Aptamer-based and sensitive label-free colorimetric sensing of phenylalanine via cascaded signal amplifications

The concentration variation of phenylalanine (Phe), an essential amino acid in humans, can cause metabolism disorders and even mental disability. Sensitive and convenient monitoring of Phe is therefore important for disease diagnosis. We describe here the establishment of a new aptamer-based, sensitive and label-free colorimetric Phe detection strategy by integrating catalytic hairpin assembly (CHA) and Mg 2+ -dependent DNAzyme amplification cascades. The target Phe coordinates with pentamethylcyclopentadienyl rhodium(III) chloride dimer [(Cp*RhCl 2 ) 2 ] to form a complex that has a high affinity to the corresponding aptamer sequence. Upon its binding to the aptamers in DNA duplex probes, ssDNA strands are released to trigger subsequent CHA reactions for the formation of many DNAzymes, which cleave the substrate signal probes to liberate lots of CHA initiation strands and free G-quadruplexes to realize the cascaded amplifications.
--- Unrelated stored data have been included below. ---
(** [g(df[a])] and [g(df[a], df[b])] on one row *)
Definition on1 (g : val → result val) (a : string) (r : row) : result val :=
  x ← col a r; g x.

Definition on2 (g : val → val → result val) (a b : string) (r : row) : result val :=
  x ← col a r; y ← col b r; g x y.

(** [df[c] = f(df)] on a table whose rows are treated one by one *)
Definition assign_rows (c : string) (f : row → result val) (df : table) : result table :=
  result_mapM (assign c f) df.

(** The dtype [read_csv] gives a column is [object] when one of its cells
    is a text, and when the file has no row; it is numeric otherwise (a
    column of numbers, or of missing values only). *)
Definition object_dtype (c : string) (df : table) : bool :=
  bool_decide (df = []) || existsb (λ r, from_option is_text false (r !! c)) df.

(** [df[c'] = df[c].str.<g>]: pandas decides by the dtype of the column
    whether the accessor exists, also on a table without rows. *)
Definition assign_str (object : bool) (g : val → val) (c' c : string) (df : table) :
    result table :=
  if object then assign_rows c' (on1 (λ v, Ok (g v)) c) df
  else _ ← result_mapM (col c) df; Raise str_error.

(** [r'] is [r] with the columns [cs] set: it holds them, and it agrees
    with [r] elsewhere. *)
Definition grows (cs : list string) (r r' : row) : Prop :=
  has_cols cs r' ∧ ∀ c, c ∉ cs → r' !! c = r !! c.

(** * Lemmas *)

Lemma isnull_spec v : isnull v = true ↔ v = VNull.
Proof. by destruct v. Qed.

Lemma fillna0_notnull v : isnull (fillna0 v) = false.
Proof. by destruct v. Qed.

Lemma fillna0_id v : isnull v = false → fillna0 v = v.
Proof. by destruct v. Qed.

Lemma fillna0_idemp v : fillna0 (fillna0 v) = fillna0 v.
Proof. by destruct v. Qed.

Lemma astype_str_VStr s : astype_str (VStr s) = Some s.
Proof. done. Qed.

Lemma is_number_as_number v : is_number v = true ↔ is_Ok (as_number v).
Proof. destruct v; simpl; split; try done; try (by eexists); by intros [? ?]. Qed.

(** [fillna(0)] makes a numeric cell one that scikit-learn accepts. *)
Lemma to_float_fillna0 v : is_number v = true → is_Ok (to_float (fillna0 v)).
Proof. destruct v; try done; by eexists. Qed.

Lemma number_at_Some k d :
  number_at k d = true ↔ ∃ v, d !! k = Some v ∧ is_number v = true.
Proof.
  unfold number_at. destruct (d !! k) as [v|]; simpl; [|naive_solver].
  split; [by exists v|by intros (? & [= <-] & ?)].
Qed.

(** ** Comparisons *)

Lemma inject_Z_lt_decide (x k : Z) :
  bool_decide (inject_Z x < inject_Z k)%Q = (x <? k).
Proof.
  destruct (Z.ltb_spec x k).
  - apply bool_decide_eq_true. by rewrite <-Zlt_Qlt.
  - apply bool_decide_eq_false. rewrite <-Zlt_Qlt. lia.
Qed.

Lemma inject_Z_le_decide (x k : Z) :
  bool_decide (inject_Z k <= inject_Z x)%Q = (k <=? x).
Proof.
  destruct (Z.leb_spec k x).
  - apply bool_decide_eq_true. by rewrite <-Zle_Qle.
  - apply bool_decide_eq_false. rewrite <-Zle_Qle. lia.
Qed.

Lemma val_lt_VInt x k : val_lt (VInt x) k = Ok (x <? k).
Proof. unfold val_lt. simpl. by rewrite inject_Z_lt_decide. Qed.

Lemma val_ge_VInt x k : val_ge (VInt x) k = Ok (k <=? x).
Proof. unfold val_ge. simpl. by rewrite inject_Z_le_decide. Qed.

Lemma val_lt_VNull k : val_lt VNull k = Ok false.
Proof. done. Qed.

Lemma val_ge_VNull k : val_ge VNull k = Ok false.
Proof. done. Qed.

Lemma ge_flag_VInt x k : ge_flag (VInt x) k = Ok (VInt (if k <=? x then 1 else 0)).
Proof. unfold ge_flag. by rewrite val_ge_VInt. Qed.

Lemma ge_flag_VNull k : ge_flag VNull k = Ok (VInt 0).
Proof. done. Qed.

(** ** Arithmetic *)

Lemma val_sub_VInt a b : val_sub (VInt a) (VInt b) = Ok (VInt (a - b)).
Proof. done. Qed.

Lemma val_add_VInt a b : val_add (VInt a) (VInt b) = Ok (VInt (a + b)).
Proof. done. Qed.

Lemma val_floordiv_VInt a k : val_floordiv (VInt a) k = Ok (VInt (a / k)).
Proof. done. Qed.

Lemma val_sub_VNull_l b : isnull b = true ∨ (∃ z, b = VInt z) → val_sub VNull b = Ok VNull.
Proof. intros [->%isnull_spec | [z ->]]; done. Qed.

Lemma val_sub_VNull_r a : isnull a = true ∨ (∃ z, a = VInt z) → val_sub a VNull = Ok VNull.
Proof. intros [->%isnull_spec | [z ->]]; done. Qed.

Lemma val_floordiv_VNull k : val_floordiv VNull k = Ok VNull.
Proof. done. Qed.

#[export] Hint Rewrite val_lt_VInt val_ge_VInt val_lt_VNull val_ge_VNull
  ge_flag_VInt ge_flag_VNull val_sub_VInt val_add_VInt val_floordiv_VInt
  val_floordiv_VNull inject_Z_lt_decide inject_Z_le_decide : flight.

(** ** Columns *)

Lemma col_Ok c (r : row) v : col c r = Ok v ↔ r !! c = Some v.
Proof. apply or_raise_Ok. Qed.

Lemma col_Raise c (r : row) e : col c r = Raise e ↔ r !! c = None ∧ e = KeyError c.
Proof. apply or_raise_Raise. Qed.

Lemma col_insert c v (r : row) : col c (<[c := v]> r) = Ok v.
Proof. apply col_Ok, lookup_insert_eq. Qed.

Lemma col_insert_ne c d v (r : row) : c ≠ d → col d (<[c := v]> r) = col d r.
Proof. intros. unfold col. by rewrite lookup_insert_ne. Qed.

Lemma has_col_spec c (r : row) : has_col c r = true ↔ is_Some (r !! c).
Proof. apply bool_decide_eq_true. Qed.

Lemma select_Ok columns (r : row) vs :
  select columns r = Ok vs ↔ Forall2 (λ c v, r !! c = Some v) columns vs.
Proof.
  unfold select. rewrite result_mapM_Forall2.
  split; intros H; (eapply Forall2_impl; [exact H|]); intros c v; by rewrite col_Ok.
Qed.

Lemma select_length columns (r : row) vs :
  select columns r = Ok vs → length vs = length columns.
Proof. apply result_mapM_length. Qed.

Lemma select_total columns (r : row) :
  has_cols columns r → is_Ok (select columns r).
Proof.
  intros H. apply result_mapM_total. eapply Forall_impl; [exact H|].
  intros c [v Hv]. exists v. by apply col_Ok.
Qed.

(** The first absent column is the one the [KeyError] names. *)
Lemma select_KeyError columns (r : row) e :
  select columns r = Raise e →
  ∃ c, e = KeyError c ∧ c ∈ columns ∧ r !! c = None.
Proof.
  unfold select. induction columns as [|c cs IH]; [done|]. simpl.
  destruct (col c r) as [v|e'] eqn:Ec; simpl.
  - destruct (result_mapM _ cs) eqn:Ecs; [done|]. simpl. intros [= ->].
    destruct (IH eq_refl) as (d & ? & ? & ?). exists d. set_solver.
  - intros [= ->]. apply col_Raise in Ec as [? ->]. exists c. set_solver.
Qed.

(** ** Clipping *)

Lemma clip_between x lo hi : (lo <= hi)%Q → (lo <= clip x lo hi <= hi)%Q.
Proof.
  intros H. unfold clip. split.
  - apply Q.min_glb; [apply Q.le_max_r | done].
  - apply Q.le_min_r.
Qed.

Lemma clip_below x lo hi : (lo <= hi)%Q → (x <= lo)%Q → (clip x lo hi == lo)%Q.
Proof.
  intros H Hx. unfold clip. rewrite (Q.max_r x lo) by done. by apply Q.min_l.
Qed.

Lemma clip_above x lo hi : (hi <= x)%Q → (clip x lo hi == hi)%Q.
Proof.
  intros Hx. unfold clip. apply Q.min_r.
  etrans; [exact Hx | apply Q.le_max_l].
Qed.

Lemma clip_inside x lo hi : (lo <= x <= hi)%Q → (clip x lo hi == x)%Q.
Proof.
  intros [Hlo Hhi]. unfold clip. rewrite (Q.max_l x lo) by done. by apply Q.min_l.
Qed.

(** When the floor exceeds the ceiling, every input is sent to the ceiling. *)
Lemma clip_crossed x lo hi : (hi <= lo)%Q → (clip x lo hi == hi)%Q.
Proof.
  intros H. unfold clip. apply Q.min_r. etrans; [exact H | apply Q.le_max_r].
Qed.

#[export] Instance clip_proper : Proper (Qeq ==> Qeq ==> Qeq ==> Qeq) clip.
Proof. intros x x' Hx lo lo' Hlo hi hi' Hhi. unfold clip. by rewrite Hx, Hlo, Hhi. Qed.

(** ** Assignments *)

Lemma assign_Ok c f (r r' : row) :
  assign c f r = Ok r' ↔ ∃ v, f r = Ok v ∧ r' = <[c := v]> r.
Proof.
  unfold assign. rewrite bind_Ok_iff.
  split; intros (v & Hv & Hr); exists v; split; congruence.
Qed.

Lemma on1_Ok g a (r : row) v :
  on1 g a r = Ok v ↔ ∃ x, r !! a = Some x ∧ g x = Ok v.
Proof.
  unfold on1, col. rewrite bind_Ok_iff. by setoid_rewrite or_raise_Ok.
Qed.

Lemma on2_Ok g a b (r : row) v :
  on2 g a b r = Ok v ↔ ∃ x y, r !! a = Some x ∧ r !! b = Some y ∧ g x y = Ok v.
Proof.
  unfold on2, col. rewrite bind_Ok_iff. setoid_rewrite bind_Ok_iff.
  setoid_rewrite or_raise_Ok. split.
  - intros (x & Hx & y & Hy & Hg). by exists x, y.
  - intros (x & y & Hx & Hy & Hg). exists x. split; [done|]. by exists y.
Qed.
Hemin further associates with the many G-quadruplexes to yield hemin/G-quadruplex mimicking peroxidases , which catalyze solution of substrate to exhibit highly enhanced UV–vis adsorption for detecting Phe at 0.19 μM level. At the meantime, the monitoring of Phe in diluted serums with high selectivity has also been demonstrated by the developed method, indicating its potential for simple diagnosis of Phe-related diseases.